◆ Aim of the task: When you reach the line containing "from_option can false (rs_locks x !! i)." in the entries below, begin reproducing lines exactly, and stop once the line containing "shard [i] *)" is done.

◆ Supplied material:
(** [raw] is the rows of the entries [l], one after the other. *)
Definition rows_of (l : list entry) (raw : bytes) : Prop :=
  ∃ rows, Forall2 (λ e r, dump_row e = Ok r) l rows ∧ raw = concat rows.

Lemma rows_of_nil : rows_of [] [].
Proof. exists []. by split; [constructor|]. Qed.

Lemma rows_of_snoc l raw e r : rows_of l raw → dump_row e = Ok r → rows_of (l ++ [e]) (raw ++ r).
Proof.
  intros (rows&Hl&->) Hr. exists (rows ++ [r]). split; [by apply Forall2_app; repeat constructor|].
  rewrite concat_app. cbn. by rewrite app_nil_r.
Qed.

Lemma rows_of_cons e l raw : rows_of (e :: l) raw →
  ∃ r raw', dump_row e = Ok r ∧ rows_of l raw' ∧ raw = r ++ raw'.
Proof.
  intros (rows&(r&rows'&Hr&Hl&->)%Forall2_cons_inv_l&->). exists r, (concat rows').
  split; [done|]. split; [by exists rows'|done].
Qed.

(** What a row is: the length of a frame and the frame. *)
Lemma dump_row_inv e r : dump_row e = Ok r → ∃ frame, dumps (entry_value e) = Ok frame ∧
  (N.of_nat (length frame) < 2 ^ 32)%N ∧ r = to_be FRAME_size (N.of_nat (length frame)) ++ frame.
Proof.
  unfold dump_row. intros (frame&Hf&(size&Hs&[= <-])%result_bind_Ok)%result_bind_Ok.
  exists frame. split; [done|]. unfold FRAME_pack in Hs.
  destruct (N.ltb_spec (N.of_nat (length frame)) (2 ^ 32)); [|done].
  split; [done|]. congruence.
Qed.

(** ** Writing *)

(** What has been written to [f] after the entries [l]. *)
Definition written (f : pystr) (fs : files) (l : list entry) (n : Z) (fs' : files) : Prop :=
  ∃ raw, rows_of l raw ∧ fs' = <[f := HEADER ++ raw]> fs ∧ n = Z.of_nat (length l).

Lemma write_file_wp (f : pystr) (b : bytes) (fs : files) (Q : unit → files → Prop) :
  Q tt (<[f := from_option id [] (fs !! f) ++ b]> fs) → wp (write_file f b) fs Q.
Proof. apply wp_modify. Qed.

Lemma write_batch_wp (f : pystr) (fs0 : files) (l : list entry) (n : Z) (fs : files) (batch : list entry) :
  written f fs0 l n fs → Forall (λ e, is_ok (dump_row e) = true) batch →
  wp (write_batch f n batch) fs (written f fs0 (l ++ batch)).
Proof.
  intros Hw Hb. unfold write_batch. rewrite Forall_forall in Hb.
  apply (wp_for_fold (λ done, written f fs0 (l ++ done))); [by rewrite app_nil_r|].
  intros done [[ns k] v] rest n' fs' Heq (raw&Hraw&->&->).
  destruct (proj1 (is_ok_inv _) (Hb ((ns, k), v) ltac:(rewrite Heq; set_solver))) as [r Hr].
  destruct (dump_row_inv _ _ Hr) as (frame&Hf&Hlt&->).
  apply wp_bind, (wp_lift _ _ _ _ Hf). apply wp_bind. eapply wp_lift.
  { unfold FRAME_pack. by rewrite (proj2 (N.ltb_lt _ _) Hlt). }
  do 2 (apply wp_bind, write_file_wp; rewrite lookup_insert_eq, insert_insert_eq; cbn [from_option id]).
  apply wp_ret. eexists. split; [|split].
  - rewrite app_assoc. by eapply rows_of_snoc.
  - by rewrite <-!app_assoc.
  - rewrite !length_app. cbn. lia.
Qed.
Lemma shard_index_lt (ns : pystr) : shard_index hash ns < SHARDS.
Proof.
  unfold shard_index, SHARDS. pose proof (N.mod_lt (hash ns) (N.of_nat 16) ltac:(done)). lia.
Qed.

Lemma shard_ok_empty idx : shard_ok idx ∅.
Proof. by intros ns kv ?%lookup_empty_Some. Qed.

Lemma shard_ok_insert idx m (ns : pystr) (kv : KeyMap) :
  shard_ok idx m → kv ≠ ∅ → shard_index hash ns = idx → shard_ok idx (<[ns := kv]> m).
Proof.
  intros Hm Hkv Hns ns' kv' [[<- <-]|[_ H]]%lookup_insert_Some; [done|]. by apply Hm.
Qed.

Lemma shard_ok_delete idx m (ns : pystr) : shard_ok idx m → shard_ok idx (delete ns m).
Proof. intros Hm ns' kv' [_ H]%lookup_delete_Some. by apply Hm. Qed.

Lemma tab_insert m (ns : pystr) (kv : KeyMap) p :
  tab (<[ns := kv]> m) !! p = if decide (p.1 = ns) then kv !! p.2 else tab m !! p.
Proof.
  destruct p as [n k]. rewrite !tab_lookup. cbn [fst snd]. case_decide as Hn.
  - subst. by rewrite lookup_insert_eq.
  - by rewrite lookup_insert_ne by done.
Qed.

Lemma tab_delete m (ns : pystr) p :
  tab (delete ns m) !! p = if decide (p.1 = ns) then None else tab m !! p.
Proof.
  destruct p as [n k]. rewrite !tab_lookup. cbn [fst snd]. case_decide as Hn.
  - subst. by rewrite lookup_delete_eq.
  - by rewrite lookup_delete_ne by done.
Qed.

(** *** Writing and removing one entry *)

Lemma shard_insert_ok idx m (ns k : pystr) (b : bytes) :
  shard_ok idx m → shard_index hash ns = idx →
  let '(old_len, m') := shard_insert ns k b m in
  shard_ok idx m' ∧ tab m' = <[(ns, k) := b]> (tab m) ∧
  shard_size m' = (shard_size m + (len_of b - old_len))%Z.
Proof.
  intros Hm Hns. unfold shard_insert. destruct (m !! ns) as [kv|] eqn:E.
  - split_and!.
    + apply shard_ok_insert; [done| |done]. apply insert_non_empty.
    + apply map_eq. intros [n k']. rewrite tab_insert. cbn [fst snd].
      destruct (decide (n = ns)) as [->|Hn].
      * destruct (decide (k = k')) as [<-|Hk]; [by rewrite !lookup_insert_eq|].
        rewrite !lookup_insert_ne by congruence. by rewrite tab_lookup, E.
      * by rewrite lookup_insert_ne by congruence.
    + unfold shard_size. rewrite map_sum_insert, E. cbn [from_option]. rewrite map_sum_insert.
      destruct (kv !! k); cbn [from_option]; lia.
  - split_and!.
    + apply shard_ok_insert; [done| |done]. apply map_non_empty_singleton.
    + apply map_eq. intros [n k']. rewrite tab_insert. cbn [fst snd].
      destruct (decide (n = ns)) as [->|Hn].
      * destruct (decide (k = k')) as [<-|Hk]; [by rewrite lookup_singleton_eq, lookup_insert_eq|].
        rewrite lookup_singleton_ne, lookup_insert_ne by congruence. by rewrite tab_lookup, E.
      * by rewrite lookup_insert_ne by congruence.
    + unfold shard_size. rewrite map_sum_insert, E. cbn [from_option].
      rewrite <-insert_empty, map_sum_insert, lookup_empty, map_sum_empty. cbn [from_option]. lia.
Qed.

Lemma shard_remove_ok idx m (ns k : pystr) (kv : KeyMap) :
  shard_ok idx m → m !! ns = Some kv →
  let m' := if decide (delete k kv = ∅) then delete ns m else <[ns := delete k kv]> m in
  shard_ok idx m' ∧ tab m' = delete (ns, k) (tab m) ∧
  shard_size m' = (shard_size m - from_option len_of 0 (kv !! k))%Z.
Proof.
  intros Hm E m'. subst m'.
  assert (map_sum len_of (delete k kv) = map_sum len_of kv - from_option len_of 0 (kv !! k))%Z as Hsum.
  { destruct (kv !! k) as [old|] eqn:Ek; cbn [from_option]; [by apply map_sum_delete|].
    rewrite delete_id by done. lia. }
  case_decide as He; split_and!.
  - by apply shard_ok_delete.
  - apply map_eq. intros [n k']. rewrite tab_delete. cbn [fst snd].
    destruct (decide (n = ns)) as [->|Hn].
    + destruct (decide (k = k')) as [<-|Hk]; [by rewrite lookup_delete_eq|].
      rewrite lookup_delete_ne by congruence. rewrite tab_lookup, E. cbn [mbind option_bind].
      by rewrite <-(lookup_delete_ne kv k k') by done; rewrite He, lookup_empty.
    + by rewrite lookup_delete_ne by congruence.
  - unfold shard_size. rewrite (map_sum_delete _ _ _ _ E).
    rewrite He, map_sum_empty in Hsum. lia.
  - apply shard_ok_insert; [done|done|]. by apply (Hm _ _ E).
  - apply map_eq. intros [n k']. rewrite tab_insert. cbn [fst snd].
    destruct (decide (n = ns)) as [->|Hn].
    + destruct (decide (k = k')) as [<-|Hk]; [by rewrite !lookup_delete_eq|].
      rewrite !lookup_delete_ne by congruence. by rewrite tab_lookup, E.
    + by rewrite lookup_delete_ne by congruence.
  - unfold shard_size. rewrite map_sum_insert, E. cbn [from_option]. lia.
Qed.

(** *** Batches, one bucket at a time *)

Lemma insert_bucket_ok idx m (bucket : list Entry) :
  shard_ok idx m → Forall (λ e, shard_index hash e.1.1 = idx) bucket →
  let '(m', delta) := insert_bucket bucket m in
  shard_ok idx m' ∧ tab m' = rows_written (tab m) bucket ∧ cong64 (shard_size m') (shard_size m + delta).
Proof.
  intros Hm Hb. unfold insert_bucket.
  assert (∀ m d, shard_ok idx m →
    let '(m', d') := foldl (λ acc e, let '(m, delta) := acc in
        let '(old_len, m') := shard_insert e.1.1 e.1.2 e.2 m in
        (m', wrap_i64 (delta + (len_of e.2 - old_len)))) (m, d) bucket in
    shard_ok idx m' ∧ tab m' = rows_written (tab m) bucket ∧
    cong64 (shard_size m') (shard_size m + (d' - d))) as H.
  { clear m Hm. induction Hb as [|[[ns k] b] bucket Hi _ IH]; intros m d Hm; cbn [foldl].
    - split_and!; [done..|]. by rewrite Z.sub_diag, Z.add_0_r.
    - cbn [fst snd] in *. pose proof (shard_insert_ok idx m ns k b Hm Hi) as Hins.
      destruct (shard_insert ns k b m) as [old m1]. destruct Hins as (Hm1&Ht1&Hs1).
      specialize (IH m1 (wrap_i64 (d + (len_of b - old))) Hm1).
      destruct (foldl _ _ bucket) as [m' d']. destruct IH as (Hm'&Ht'&Hs').
      split_and!; [done|by rewrite Ht', Ht1|]. rewrite Hs', wrap_i64_cong, Hs1.
      unfold cong64. f_equal. lia. }
  specialize (H m 0%Z Hm). destruct (foldl _ _ bucket) as [m' d]. destruct H as (?&?&Hs).
  split_and!; [done..|]. by rewrite Z.sub_0_r in Hs.
Qed.
(* ===== verification/RustThreads.v ===== *)
(** * The in-memory store under concurrent calls ([rust/src/store.rs])

    The methods of [RustStore] as threads run them, the interpreter detached: a shard's
    map is reached under its lock. A method that holds one lock for what it does there
    takes one step for it, since nobody sees the middle; [snapshot] and [restore] take
    every lock in turn and hold them. What the source does between two locks, or after
    releasing one, is a step of its own: [delete_namespace] subtracts the bytes it
    freed, and [clear] zeroes a count, after the lock is gone. A lock is granted
    whenever it is free. The methods that only read hold one read lock at a time for
    one step that changes nothing, and are left out. *)

From S2P Require Import Prelude PyValue Interleave Store RustStore.

(** One [RwLock]: how many hold it for reading, and whether one does for writing. *)
Record ShardLock := { lk_readers : nat; lk_writer : bool }.

Definition can_read (l : ShardLock) : bool := negb (lk_writer l).
Definition can_write (l : ShardLock) : bool := Nat.eqb (lk_readers l) 0 && negb (lk_writer l).
Definition read_locked (l : ShardLock) : ShardLock :=
  {| lk_readers := S (lk_readers l); lk_writer := lk_writer l |}.
Definition read_released (l : ShardLock) : ShardLock :=
  {| lk_readers := pred (lk_readers l); lk_writer := lk_writer l |}.
Definition write_locked (l : ShardLock) : ShardLock :=
  {| lk_readers := lk_readers l; lk_writer := true |}.
Definition write_released (l : ShardLock) : ShardLock :=
  {| lk_readers := lk_readers l; lk_writer := false |}.

Record RustShared := { rs_store : RustStore; rs_locks : list ShardLock }.

Definition with_store (s : RustStore) (x : RustShared) : RustShared :=
  {| rs_store := s; rs_locks := rs_locks x |}.
Definition with_locks (l : list ShardLock) (x : RustShared) : RustShared :=
  {| rs_store := rs_store x; rs_locks := l |}.

(** A store nobody uses. *)
Definition unlocked (s : RustStore) : RustShared :=
  {| rs_store := s; rs_locks := replicate SHARDS {| lk_readers := 0; lk_writer := false |} |}.

Definition free_for (can : ShardLock → bool) (i : nat) (x : RustShared) : bool :=
  from_option can false (rs_locks x !! i).

Inductive RustTask :=
  | TSet (ns k : pystr) (b : bytes)
  | TSetMany (buckets : list (nat * list Entry))          (* the buckets left *)
  | TDelete (ns k : pystr)
  | TDeleteMany (buckets : list (nat * list (pystr * pystr))) (removed : Z)
  | TDeleteNs (ns : pystr)
  | TFreed (idx : nat) (freed removed : Z)                (* before its [fetch_sub] *)
  | TClear (i : nat)                                      (* before shard [i] *)
  | TCleared (i : nat)                                    (* before [bytes.store(0)] *)
  | TSnap (now : Z) (i : nat)                             (* holds the locks below [i] *)
  | TClone (now : Z) (cloned : list NsMap)                (* holds every lock *)
  | TCount (now : Z) (cloned : list NsMap) (counts : list Z)
  | TSnapId (now : Z) (cloned : list NsMap) (counts : list Z)
  | TLastId (now : Z) (cloned : list NsMap) (counts : list Z) (id : Z)
  | TRetain (d : SnapshotData)                            (* before the history *)
  | TRestore (d : SnapshotData) (i : nat)                 (* holds the locks below [i] *)
  | TRestoring (d : SnapshotData) (i : nat)               (* holds every lock *)
  | TSnapshotted (d : SnapshotData)
  | TReturned (n : Z).

Section Threads.
Context (hash : pystr → N).

(** A step on the store under the write lock of shard [i]. *)
Definition write_region (i : nat) (x : RustShared) (r : RustStore * RustTask)
    : option (RustShared * RustTask) :=
  if free_for can_write i x then Some (with_store r.1 x, r.2) else None.

(** [set], [delete] *)
Definition set_step (ns k : pystr) (b : bytes) (x : RustShared) : option (RustShared * RustTask) :=
  write_region (shard_index hash ns) x (set_entry hash ns k b (rs_store x), TReturned 0).
Definition delete_step (ns k : pystr) (x : RustShared) : option (RustShared * RustTask) :=
  write_region (shard_index hash ns) x
    (let '(removed, s') := delete_entry hash ns k (rs_store x) in
     (s', TReturned (if removed then 1 else 0)%Z)).

(** [set_many], [delete_many]: an empty bucket takes no lock. *)
Definition set_many_step (bs : list (nat * list Entry)) (x : RustShared)
    : option (RustShared * RustTask) :=
  match bs with
  | [] => Some (x, TReturned 0)
  | (_, []) :: bs => Some (x, TSetMany bs)
  | b :: bs => write_region b.1 x (store_bucket (rs_store x) b, TSetMany bs)
  end.
Definition delete_many_step (bs : list (nat * list (pystr * pystr))) (removed : Z) (x : RustShared)
    : option (RustShared * RustTask) :=
  match bs with
  | [] => Some (x, TReturned removed)
  | (_, []) :: bs => Some (x, TDeleteMany bs removed)
  | b :: bs =>
      write_region b.1 x
        (let '(s', removed') := delete_bucket (rs_store x, removed) b in (s', TDeleteMany bs removed'))
  end.

(** [delete_namespace]: the guard is a temporary of the [let], gone before the count. *)
Definition delete_namespace_step (ns : pystr) (x : RustShared) : option (RustShared * RustTask) :=
  let s := rs_store x in
  let idx := shard_index hash ns in
  let m := shard_at idx s in
  write_region idx x
    match m !! ns with
    | None => (s, TReturned 0)
    | Some kv => (set_shards (<[idx := delete ns m]> (shards s)) (shard_bytes s) s,
                  TFreed idx (wrap64 (map_sum len_of kv)) (Z.of_nat (size kv)))
    end.
Definition freed_step (idx : nat) (freed removed : Z) (x : RustShared) : RustShared * RustTask :=
  let s := rs_store x in
  (with_store (set_shards (shards s) (fetch_sub idx freed (shard_bytes s)) s) x, TReturned removed).

(** [clear]: so is that of [write_lock(shard).clear()]. *)
Definition clear_step (i : nat) (x : RustShared) : option (RustShared * RustTask) :=
  let s := rs_store x in
  if Nat.ltb i SHARDS then
    write_region i x (set_shards (<[i := ∅]> (shards s)) (shard_bytes s) s, TCleared i)
  else Some (x, TReturned 0).
Definition cleared_step (i : nat) (x : RustShared) : RustShared * RustTask :=
  let s := rs_store x in
  (with_store (set_shards (shards s) (<[i := 0%Z]> (shard_bytes s)) s) x, TClear (S i)).

Definition write_step (x : RustShared) (t : RustTask) : option (RustShared * RustTask) :=
  match t with
  | TSet ns k b => set_step ns k b x
  | TSetMany bs => set_many_step bs x
  | TDelete ns k => delete_step ns k x
  | TDeleteMany bs removed => delete_many_step bs removed x
  | TDeleteNs ns => delete_namespace_step ns x
  | TFreed idx freed removed => Some (freed_step idx freed removed x)
  | TClear i => clear_step i x
  | TCleared i => Some (cleared_step i x)
  | _ => None
  end.

Definition snapshot_step (x : RustShared) (t : RustTask) : option (RustShared * RustTask) :=
  let s := rs_store x in
  match t with
  | TSnap now i =>
      if Nat.ltb i SHARDS then
        if free_for can_read i x
        then Some (with_locks (alter read_locked i (rs_locks x)) x, TSnap now (S i)) else None
      else Some (x, TClone now [])
  | TClone now cloned =>
      if Nat.ltb (length cloned) SHARDS
      then Some (x, TClone now (cloned ++ [shard_at (length cloned) s]))
      else Some (x, TCount now cloned [])
  | TCount now cloned counts =>
      if Nat.ltb (length counts) SHARDS
      then Some (x, TCount now cloned (counts ++ [from_option id 0%Z (shard_bytes s !! length counts)]))
      else Some (with_locks (read_released <$> rs_locks x) x, TSnapId now cloned counts)
  | TSnapId now cloned counts =>
      Some (with_store (set_ids (wrap64 (counter s + 1)) (last_id s) s) x,
            TLastId now cloned counts (counter s))
  | TLastId now cloned counts id =>
      Some (with_store (set_ids (counter s) (Some id) s) x,
            TRetain {| sd_id := id; sd_timestamp := now; sd_parent := last_id s;
                       sd_size_bytes := wrap64 (foldr Z.add 0%Z counts);
                       sd_shard_bytes := counts; sd_shards := cloned |})
  | TRetain d =>
      Some (with_store (set_history (retain (max_history s) d (history s)) s) x, TSnapshotted d)
  | _ => None
  end.

Definition restore_step (x : RustShared) (t : RustTask) : option (RustShared * RustTask) :=
  let s := rs_store x in
  match t with
  | TRestore d i =>
      if Nat.ltb i SHARDS then
        if free_for can_write i x
        then Some (with_locks (alter write_locked i (rs_locks x)) x, TRestore d (S i)) else None
      else Some (x, TRestoring d 0)
  | TRestoring d i =>
      if Nat.ltb i SHARDS then
        Some (with_store (set_shards
                (<[i := from_option id ∅ (sd_shards d !! i)]> (shards s))
                (<[i := from_option id 0%Z (sd_shard_bytes d !! i)]> (shard_bytes s)) s) x,
              TRestoring d (S i))
      else Some (with_locks (write_released <$> rs_locks x) x, TReturned 0)
  | _ => None
  end.

(** Nothing a step does can fail. *)
Definition thread_step (_ : bool) (x : RustShared) (t : RustTask) : option (RustShared * RustTask) :=
  match t with
  | TSnap _ _ | TClone _ _ | TCount _ _ _ | TSnapId _ _ _ | TLastId _ _ _ _ | TRetain _ =>
      snapshot_step x t
  | TRestore _ _ | TRestoring _ _ => restore_step x t
  | _ => write_step x t
  end.

(** The methods, called. *)
Definition set_many_task (encoded : list Entry) : RustTask :=
  TSetMany (enumerated (buckets hash (λ e : Entry, e.1.1) encoded)).
Definition delete_many_task (pairs : list (pystr * pystr)) : RustTask :=
  TDeleteMany (enumerated (buckets hash fst pairs)) 0.
End Threads.

Definition thread_called (t : RustTask) : bool :=
  match t with
  | TSet _ _ _ | TSetMany _ | TDelete _ _ | TDeleteMany _ _ | TDeleteNs _ => true
  | TClear i | TSnap _ i | TRestore _ i => Nat.eqb i 0
  | _ => false
  end.
Definition thread_ended (t : RustTask) : bool :=
  match t with TSnapshotted _ | TReturned _ => true | _ => false end.

(** ** Runs *)

Definition hash0 (ns : pystr) : N := N.of_nat (length ns).
Definition new_store : RustStore :=
  {| shards := replicate SHARDS ∅; max_history := None; history := []; counter := 1;
     last_id := None; shard_bytes := replicate SHARDS 0%Z |}.

(** A [set] between the two halves of [clear] on its shard loses its count: the store
    holds one byte and the shard counts none; deleting it then counts 2^64 - 1. *)
Example clear_races_set :
  let run := run_schedule (thread_step hash0) in
  let '(x, ts) := run ((λ i, (i, true)) <$> [0; 1; 0]) (unlocked new_store, [TClear 0; TSet [] (lit "k") [Byte.x00]]) in
  shard_at 0 (rs_store x) !! [] = Some {[lit "k" := [Byte.x00]]} ∧
  shard_bytes (rs_store x) !! 0 = Some 0%Z ∧
  shard_bytes (delete_entry hash0 [] (lit "k") (rs_store x)).2 !! 0 = Some (2 ^ 64 - 1)%Z.
Proof. vm_compute. split_and!; reflexivity. Qed.

(** A [clear] between the two halves of [delete_namespace] counts 2^64 - 1 bytes in an
    empty store. *)
Example delete_namespace_races_clear :
  let s := set_entry hash0 [] (lit "k") [Byte.x00] new_store in
  let '(x, ts) := run_schedule (thread_step hash0) ((λ i, (i, true)) <$> (0 :: replicate 33 1 ++ [0]))
                    (unlocked s, [TDeleteNs []; TClear 0]) in
  ts = [TReturned 1; TReturned 0] ∧
  shards (rs_store x) = replicate SHARDS ∅ ∧ shard_bytes (rs_store x) !! 0 = Some (2 ^ 64 - 1)%Z.
Proof. vm_compute. split_and!; reflexivity. Qed.

(** A snapshot can see half a batch that spans two shards. *)
Example snapshot_sees_half_a_batch :
  let batch := set_many_task hash0 [([], lit "k", [Byte.x00]); (lit "n", lit "k", [Byte.x00])] in
  let '(x, ts) := run_schedule (thread_step hash0) ((λ i, (i, true)) <$> (0 :: replicate 54 1))
                    (unlocked new_store, [batch; TSnap 0 0]) in
  (λ t, match t with TSnapshotted d => size (⋃ sd_shards d) | _ => 0 end) <$> ts = [0; 1].
Proof. vm_compute. reflexivity. Qed.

◆ Task answer:
  from_option can false (rs_locks x !! i).

Inductive RustTask :=
  | TSet (ns k : pystr) (b : bytes)
  | TSetMany (buckets : list (nat * list Entry))          (* the buckets left *)
  | TDelete (ns k : pystr)
  | TDeleteMany (buckets : list (nat * list (pystr * pystr))) (removed : Z)
  | TDeleteNs (ns : pystr)
  | TFreed (idx : nat) (freed removed : Z)                (* before its [fetch_sub] *)
  | TClear (i : nat)                                      (* before shard [i] *)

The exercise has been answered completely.